それに、必ずしも選択肢は2択であるとは限らない。
「村雨さん、元凶は既に生存者狩りを始めています。この病院も狙われている可能性があります。先にここにいる人たちをより安全な場所まで避難させる、そのあと、俺が村雨さんに協力する。というのはどうですか?お互いに、協力できると思います」
「…なるほど。悪くはないと思います…。いいですよ、わかりました。まずは私が向井さんたちに協力します」
ということになった。近くでそれを聞いていた安部医院長は何とも言えない顔をしながら、話し始める。

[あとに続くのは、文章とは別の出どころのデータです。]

Definition key_path : option (option KeyFile.t) := Some (Some (KeyFile.mk true 384 (Some key_file))).
Lemma migrates : returned (migrate_production migrate production_schema key_path state) = true.
Proof. vm_compute. reflexivity. Qed.
Lemma returned_Ok {A} (o : outcome A) : returned o = true -> exists a, o = Returned (Ok a).
Proof. destruct o as [[a|]|]; [|done..]. by exists a. Qed.
Lemma returned_inj {A} (a b : Chain A) : Returned a = Returned b -> a = b.
Proof. by intros [=]. Qed.
Lemma migration_settles found migrations : migrate found = Ok migrations -> migrate migrations = Ok migrations.
Proof. intros [= <-]. reflexivity. Qed.
Lemma migrated_settled path schema before after :
  migrate_production migrate schema path before = Returned (Ok after) -> migrate (dp_migrations _ after) = Ok (dp_migrations InMemoryAuditCheckpointAnchorV1.t after).
Proof.
  unfold migrate_production. destruct (OrchestratorAttestationKeyV1.from_protected_environment_file path) as [[key|]|]; [|done..].
  intros Hm. apply returned_inj in Hm. apply bind_unit_Ok in Hm as [_ Hm]. apply reject_Ok in Hm as [_ Hm]. apply bind_Ok in Hm as (m & Hmig%migration_settles & Hm).
  apply bind_Ok in Hm as (sec & _ & Hm). by apply bind_unit_Ok in Hm as [_ [= <-]].
Qed.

「なら、早い方がいいわね。明日移動を開始するわ。7台のトラックで300人ちょっとを運ぶとなると、2回に分けるべきね。そうすれば荷台に乗る人数は20人ちょっと、少し窮屈になるけれど、1時間くらい我慢してもらうしかないわ」
「先頭と最後尾に俺と村雨さんが乗って、脅威を排除します」
「そうね、村雨さんもライフルを持ってるみたいだし、心強い。じゃあ、今から乗車の順番なんかを決めないといけないわ」
そう言って安部医院長は病院の建物内へと早足で向かった。
「村雨さん、俺らも中に入りましょう。明日のために早めに休みたいですし」
「はい」
俺も安部医院長の後を追うようにして、病院の建物へと入って、自分に割り当てられた病室へと戻った。
「向井さんお帰りなさい。あれ、そちらの方は…?」
俺を出迎えた若木さんは、俺の後ろから入って来た村雨さんに視線を向ける。
「その服、自衛隊の方ですか?」
佐川さんはすぐに事態を理解したようで、少し喜色を含む声を上げた。
「お察しの通り、自衛官の村雨さんです」
「ど、どうも、村雨です。あの、向井さん、これはどういう…?」
ヒッ。なんか少し背筋に冷たいものを感じた。
「あ、あ、えっと、奥多摩湖の後、山の中で助けた大学生で、若木さんと佐川さんです」
俺が慌てて説明して、村雨さんが紹介した2人を一瞬凝視して、再度俺の顔を見る。
「なるほど。助けた方なんですね」
そう言って村雨さんの声色はいつも通りの凛とした鈴の音のように戻った。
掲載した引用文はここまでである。